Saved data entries

________________

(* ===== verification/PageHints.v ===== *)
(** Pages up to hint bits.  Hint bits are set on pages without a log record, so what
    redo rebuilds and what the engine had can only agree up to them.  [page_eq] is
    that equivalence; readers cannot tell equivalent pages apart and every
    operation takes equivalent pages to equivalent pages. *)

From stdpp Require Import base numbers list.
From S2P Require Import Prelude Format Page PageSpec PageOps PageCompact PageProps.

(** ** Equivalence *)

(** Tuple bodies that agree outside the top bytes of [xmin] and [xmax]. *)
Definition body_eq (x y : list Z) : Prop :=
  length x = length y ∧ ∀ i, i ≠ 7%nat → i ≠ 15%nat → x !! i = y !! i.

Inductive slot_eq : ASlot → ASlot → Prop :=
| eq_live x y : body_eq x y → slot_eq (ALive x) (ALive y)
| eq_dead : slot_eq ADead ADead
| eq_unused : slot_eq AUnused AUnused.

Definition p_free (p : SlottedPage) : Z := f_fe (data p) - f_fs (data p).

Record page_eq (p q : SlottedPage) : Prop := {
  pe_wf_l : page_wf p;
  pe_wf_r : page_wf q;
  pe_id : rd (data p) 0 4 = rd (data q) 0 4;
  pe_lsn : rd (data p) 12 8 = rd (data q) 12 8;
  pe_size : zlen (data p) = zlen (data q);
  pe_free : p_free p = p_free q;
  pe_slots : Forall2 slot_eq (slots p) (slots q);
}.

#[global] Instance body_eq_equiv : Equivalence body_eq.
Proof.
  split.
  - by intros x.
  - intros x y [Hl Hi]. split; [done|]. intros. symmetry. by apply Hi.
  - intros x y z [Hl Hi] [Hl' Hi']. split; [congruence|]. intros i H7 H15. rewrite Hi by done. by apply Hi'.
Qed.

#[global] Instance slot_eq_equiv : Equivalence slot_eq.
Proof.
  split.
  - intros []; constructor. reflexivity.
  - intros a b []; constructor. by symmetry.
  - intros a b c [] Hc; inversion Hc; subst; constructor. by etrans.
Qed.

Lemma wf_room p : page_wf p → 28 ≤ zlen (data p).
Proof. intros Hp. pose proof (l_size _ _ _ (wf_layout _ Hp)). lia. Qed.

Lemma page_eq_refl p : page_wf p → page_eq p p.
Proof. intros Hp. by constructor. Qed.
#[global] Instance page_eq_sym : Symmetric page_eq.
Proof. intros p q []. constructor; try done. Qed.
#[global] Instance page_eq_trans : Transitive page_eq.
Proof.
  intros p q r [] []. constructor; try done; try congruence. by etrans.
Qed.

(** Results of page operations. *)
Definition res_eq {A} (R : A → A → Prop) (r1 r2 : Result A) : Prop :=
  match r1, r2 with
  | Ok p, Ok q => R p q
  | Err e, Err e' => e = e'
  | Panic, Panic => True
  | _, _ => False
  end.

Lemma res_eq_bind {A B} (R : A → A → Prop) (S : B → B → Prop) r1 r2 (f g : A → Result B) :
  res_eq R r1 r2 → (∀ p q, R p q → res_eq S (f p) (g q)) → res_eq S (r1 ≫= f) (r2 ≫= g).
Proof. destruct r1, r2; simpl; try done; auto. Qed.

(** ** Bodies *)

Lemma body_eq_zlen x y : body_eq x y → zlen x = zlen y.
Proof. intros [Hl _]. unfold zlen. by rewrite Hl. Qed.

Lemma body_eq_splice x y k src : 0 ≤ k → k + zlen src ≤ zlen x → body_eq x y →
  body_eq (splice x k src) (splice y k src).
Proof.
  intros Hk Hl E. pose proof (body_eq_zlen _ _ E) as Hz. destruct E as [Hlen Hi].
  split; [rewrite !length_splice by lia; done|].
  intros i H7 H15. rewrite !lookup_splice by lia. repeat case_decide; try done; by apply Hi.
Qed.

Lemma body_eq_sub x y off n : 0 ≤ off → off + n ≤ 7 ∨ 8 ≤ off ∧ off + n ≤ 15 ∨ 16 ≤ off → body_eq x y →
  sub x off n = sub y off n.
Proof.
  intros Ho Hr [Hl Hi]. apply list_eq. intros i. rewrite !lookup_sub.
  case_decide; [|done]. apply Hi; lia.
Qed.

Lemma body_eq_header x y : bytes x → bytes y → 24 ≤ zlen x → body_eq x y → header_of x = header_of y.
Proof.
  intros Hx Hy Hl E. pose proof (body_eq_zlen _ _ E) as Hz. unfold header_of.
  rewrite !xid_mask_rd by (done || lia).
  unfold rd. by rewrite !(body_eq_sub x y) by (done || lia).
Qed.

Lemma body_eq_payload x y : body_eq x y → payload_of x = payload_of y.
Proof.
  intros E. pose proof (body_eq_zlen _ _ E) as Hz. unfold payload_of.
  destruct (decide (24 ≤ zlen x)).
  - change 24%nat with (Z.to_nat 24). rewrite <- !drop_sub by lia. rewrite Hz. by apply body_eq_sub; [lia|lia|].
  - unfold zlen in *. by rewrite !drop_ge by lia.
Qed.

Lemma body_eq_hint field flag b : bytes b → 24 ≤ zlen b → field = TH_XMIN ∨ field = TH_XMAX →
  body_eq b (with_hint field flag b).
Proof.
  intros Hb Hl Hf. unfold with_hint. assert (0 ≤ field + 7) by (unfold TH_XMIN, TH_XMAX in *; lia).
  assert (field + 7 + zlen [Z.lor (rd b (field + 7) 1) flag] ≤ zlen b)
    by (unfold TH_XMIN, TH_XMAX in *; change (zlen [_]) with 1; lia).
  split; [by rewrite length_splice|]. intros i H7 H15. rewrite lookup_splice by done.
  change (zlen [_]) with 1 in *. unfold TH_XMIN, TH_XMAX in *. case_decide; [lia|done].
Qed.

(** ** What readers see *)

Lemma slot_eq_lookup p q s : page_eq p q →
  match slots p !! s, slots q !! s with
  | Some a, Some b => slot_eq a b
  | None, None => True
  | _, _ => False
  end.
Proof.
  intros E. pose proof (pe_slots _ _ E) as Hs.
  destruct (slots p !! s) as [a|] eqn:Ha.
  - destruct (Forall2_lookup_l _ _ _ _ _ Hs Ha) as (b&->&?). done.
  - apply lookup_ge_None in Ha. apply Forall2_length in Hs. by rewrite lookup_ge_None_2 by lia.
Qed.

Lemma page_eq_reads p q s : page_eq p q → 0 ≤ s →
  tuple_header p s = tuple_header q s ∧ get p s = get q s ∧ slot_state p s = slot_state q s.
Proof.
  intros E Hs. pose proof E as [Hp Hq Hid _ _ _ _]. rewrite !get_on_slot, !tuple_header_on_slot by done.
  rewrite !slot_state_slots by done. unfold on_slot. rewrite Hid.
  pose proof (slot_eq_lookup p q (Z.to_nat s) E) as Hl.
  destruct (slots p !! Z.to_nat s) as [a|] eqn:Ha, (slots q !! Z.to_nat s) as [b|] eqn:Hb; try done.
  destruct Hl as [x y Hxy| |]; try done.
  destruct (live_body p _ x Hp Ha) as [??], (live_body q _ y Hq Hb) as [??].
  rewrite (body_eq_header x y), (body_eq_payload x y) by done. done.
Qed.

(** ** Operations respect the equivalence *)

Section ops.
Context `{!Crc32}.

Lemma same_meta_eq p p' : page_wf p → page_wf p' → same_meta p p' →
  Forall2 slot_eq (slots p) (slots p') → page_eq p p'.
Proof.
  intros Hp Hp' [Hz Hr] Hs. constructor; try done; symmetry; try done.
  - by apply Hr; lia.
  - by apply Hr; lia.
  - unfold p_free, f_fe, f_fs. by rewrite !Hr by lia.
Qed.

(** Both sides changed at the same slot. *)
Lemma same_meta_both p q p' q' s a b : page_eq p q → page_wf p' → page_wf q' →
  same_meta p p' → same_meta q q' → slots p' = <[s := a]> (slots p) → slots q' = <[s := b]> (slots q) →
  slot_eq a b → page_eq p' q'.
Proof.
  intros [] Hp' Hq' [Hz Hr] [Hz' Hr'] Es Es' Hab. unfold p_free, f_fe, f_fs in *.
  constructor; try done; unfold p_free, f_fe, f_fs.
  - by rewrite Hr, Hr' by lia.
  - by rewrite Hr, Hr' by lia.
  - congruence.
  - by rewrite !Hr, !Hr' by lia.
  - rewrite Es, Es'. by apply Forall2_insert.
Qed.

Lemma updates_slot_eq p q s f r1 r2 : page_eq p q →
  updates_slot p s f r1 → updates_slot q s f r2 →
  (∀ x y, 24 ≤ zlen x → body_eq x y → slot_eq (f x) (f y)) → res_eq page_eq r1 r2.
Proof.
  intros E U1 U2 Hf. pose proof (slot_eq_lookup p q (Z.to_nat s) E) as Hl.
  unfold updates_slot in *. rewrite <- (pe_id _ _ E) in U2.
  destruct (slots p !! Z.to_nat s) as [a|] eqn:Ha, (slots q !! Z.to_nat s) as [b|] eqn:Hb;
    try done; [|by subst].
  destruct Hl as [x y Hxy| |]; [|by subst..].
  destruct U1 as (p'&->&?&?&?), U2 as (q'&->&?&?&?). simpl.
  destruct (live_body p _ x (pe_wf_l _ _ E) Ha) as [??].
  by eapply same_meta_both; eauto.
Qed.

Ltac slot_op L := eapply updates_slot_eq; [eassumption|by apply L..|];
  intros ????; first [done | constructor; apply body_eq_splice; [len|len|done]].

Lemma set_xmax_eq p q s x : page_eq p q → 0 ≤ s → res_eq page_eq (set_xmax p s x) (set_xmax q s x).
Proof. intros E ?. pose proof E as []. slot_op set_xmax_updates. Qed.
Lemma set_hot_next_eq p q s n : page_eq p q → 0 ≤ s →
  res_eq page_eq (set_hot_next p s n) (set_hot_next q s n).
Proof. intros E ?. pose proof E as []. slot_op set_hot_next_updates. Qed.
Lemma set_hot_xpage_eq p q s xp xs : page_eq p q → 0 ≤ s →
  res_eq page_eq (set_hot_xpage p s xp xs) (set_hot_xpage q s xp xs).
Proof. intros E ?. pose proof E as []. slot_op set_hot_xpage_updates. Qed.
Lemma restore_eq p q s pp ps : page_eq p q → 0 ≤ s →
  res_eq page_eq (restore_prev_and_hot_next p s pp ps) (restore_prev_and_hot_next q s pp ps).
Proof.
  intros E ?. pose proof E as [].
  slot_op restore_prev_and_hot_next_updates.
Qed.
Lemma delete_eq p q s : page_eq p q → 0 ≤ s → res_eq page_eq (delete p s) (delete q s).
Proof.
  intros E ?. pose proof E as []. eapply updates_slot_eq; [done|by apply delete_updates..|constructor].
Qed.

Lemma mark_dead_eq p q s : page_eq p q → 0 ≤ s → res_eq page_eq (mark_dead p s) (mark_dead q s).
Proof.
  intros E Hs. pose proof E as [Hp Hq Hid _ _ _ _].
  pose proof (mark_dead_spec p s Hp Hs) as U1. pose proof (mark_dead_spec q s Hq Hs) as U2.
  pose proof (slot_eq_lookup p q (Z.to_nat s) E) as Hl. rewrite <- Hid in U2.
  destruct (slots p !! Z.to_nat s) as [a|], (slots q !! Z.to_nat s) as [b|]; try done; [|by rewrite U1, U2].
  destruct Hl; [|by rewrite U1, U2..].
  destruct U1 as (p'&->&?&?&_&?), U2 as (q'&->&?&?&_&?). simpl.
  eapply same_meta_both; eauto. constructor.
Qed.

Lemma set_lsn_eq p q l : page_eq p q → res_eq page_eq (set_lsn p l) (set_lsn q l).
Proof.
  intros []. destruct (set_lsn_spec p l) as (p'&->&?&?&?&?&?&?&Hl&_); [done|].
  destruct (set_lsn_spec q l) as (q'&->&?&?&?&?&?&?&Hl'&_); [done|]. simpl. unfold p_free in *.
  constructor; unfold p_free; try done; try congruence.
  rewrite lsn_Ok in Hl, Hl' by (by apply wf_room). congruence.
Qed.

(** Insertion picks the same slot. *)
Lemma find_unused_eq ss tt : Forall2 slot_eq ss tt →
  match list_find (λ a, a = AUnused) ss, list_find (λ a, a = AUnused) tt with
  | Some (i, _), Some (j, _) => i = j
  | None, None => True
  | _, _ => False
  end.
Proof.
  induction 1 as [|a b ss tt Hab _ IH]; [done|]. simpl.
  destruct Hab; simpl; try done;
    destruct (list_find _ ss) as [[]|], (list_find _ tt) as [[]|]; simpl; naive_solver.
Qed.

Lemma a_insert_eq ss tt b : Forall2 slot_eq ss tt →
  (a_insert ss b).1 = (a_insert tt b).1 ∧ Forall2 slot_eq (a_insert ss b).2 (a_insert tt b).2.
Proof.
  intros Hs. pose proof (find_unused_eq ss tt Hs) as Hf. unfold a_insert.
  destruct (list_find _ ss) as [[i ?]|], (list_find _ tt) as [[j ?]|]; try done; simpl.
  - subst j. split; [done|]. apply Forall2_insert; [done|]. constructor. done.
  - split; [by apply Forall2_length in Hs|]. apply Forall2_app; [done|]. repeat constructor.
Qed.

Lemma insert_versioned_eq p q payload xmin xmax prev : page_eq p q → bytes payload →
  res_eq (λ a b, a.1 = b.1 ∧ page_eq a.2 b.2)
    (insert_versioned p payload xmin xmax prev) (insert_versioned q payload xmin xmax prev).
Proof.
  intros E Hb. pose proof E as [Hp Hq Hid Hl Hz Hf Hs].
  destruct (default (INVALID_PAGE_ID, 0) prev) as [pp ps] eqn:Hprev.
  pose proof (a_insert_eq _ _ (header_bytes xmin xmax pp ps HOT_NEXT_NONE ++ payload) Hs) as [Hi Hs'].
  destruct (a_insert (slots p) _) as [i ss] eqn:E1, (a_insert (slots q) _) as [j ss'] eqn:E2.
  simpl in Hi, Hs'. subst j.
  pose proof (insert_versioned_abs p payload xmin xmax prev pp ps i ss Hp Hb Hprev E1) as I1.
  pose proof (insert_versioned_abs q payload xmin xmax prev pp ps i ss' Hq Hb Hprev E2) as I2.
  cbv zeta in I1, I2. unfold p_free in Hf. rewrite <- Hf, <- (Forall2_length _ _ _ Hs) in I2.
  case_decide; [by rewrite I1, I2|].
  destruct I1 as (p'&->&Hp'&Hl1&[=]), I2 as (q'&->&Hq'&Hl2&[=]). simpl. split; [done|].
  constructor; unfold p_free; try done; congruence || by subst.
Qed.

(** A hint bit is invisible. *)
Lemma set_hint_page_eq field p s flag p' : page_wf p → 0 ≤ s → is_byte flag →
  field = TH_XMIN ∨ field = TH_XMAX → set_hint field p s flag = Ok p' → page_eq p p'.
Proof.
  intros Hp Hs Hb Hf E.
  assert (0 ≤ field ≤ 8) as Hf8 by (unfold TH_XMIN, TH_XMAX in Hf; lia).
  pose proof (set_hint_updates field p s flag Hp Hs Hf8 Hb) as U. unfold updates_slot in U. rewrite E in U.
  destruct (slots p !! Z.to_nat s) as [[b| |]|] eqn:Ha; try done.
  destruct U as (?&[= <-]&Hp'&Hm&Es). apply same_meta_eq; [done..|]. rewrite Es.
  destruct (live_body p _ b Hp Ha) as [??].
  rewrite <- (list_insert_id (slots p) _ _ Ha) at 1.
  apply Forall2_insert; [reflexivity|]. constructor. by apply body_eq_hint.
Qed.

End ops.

________________

#### [WORK INSTRUCTION]
Your answer must be the lines from the first line of the entries above through the line that contains "(** ** Equivalence *)", written out exactly.

#### [EXERCISE ANSWER]
(* ===== verification/PageHints.v ===== *)
(** Pages up to hint bits.  Hint bits are set on pages without a log record, so what
    redo rebuilds and what the engine had can only agree up to them.  [page_eq] is
    that equivalence; readers cannot tell equivalent pages apart and every
    operation takes equivalent pages to equivalent pages. *)

From stdpp Require Import base numbers list.
From S2P Require Import Prelude Format Page PageSpec PageOps PageCompact PageProps.

(** ** Equivalence *)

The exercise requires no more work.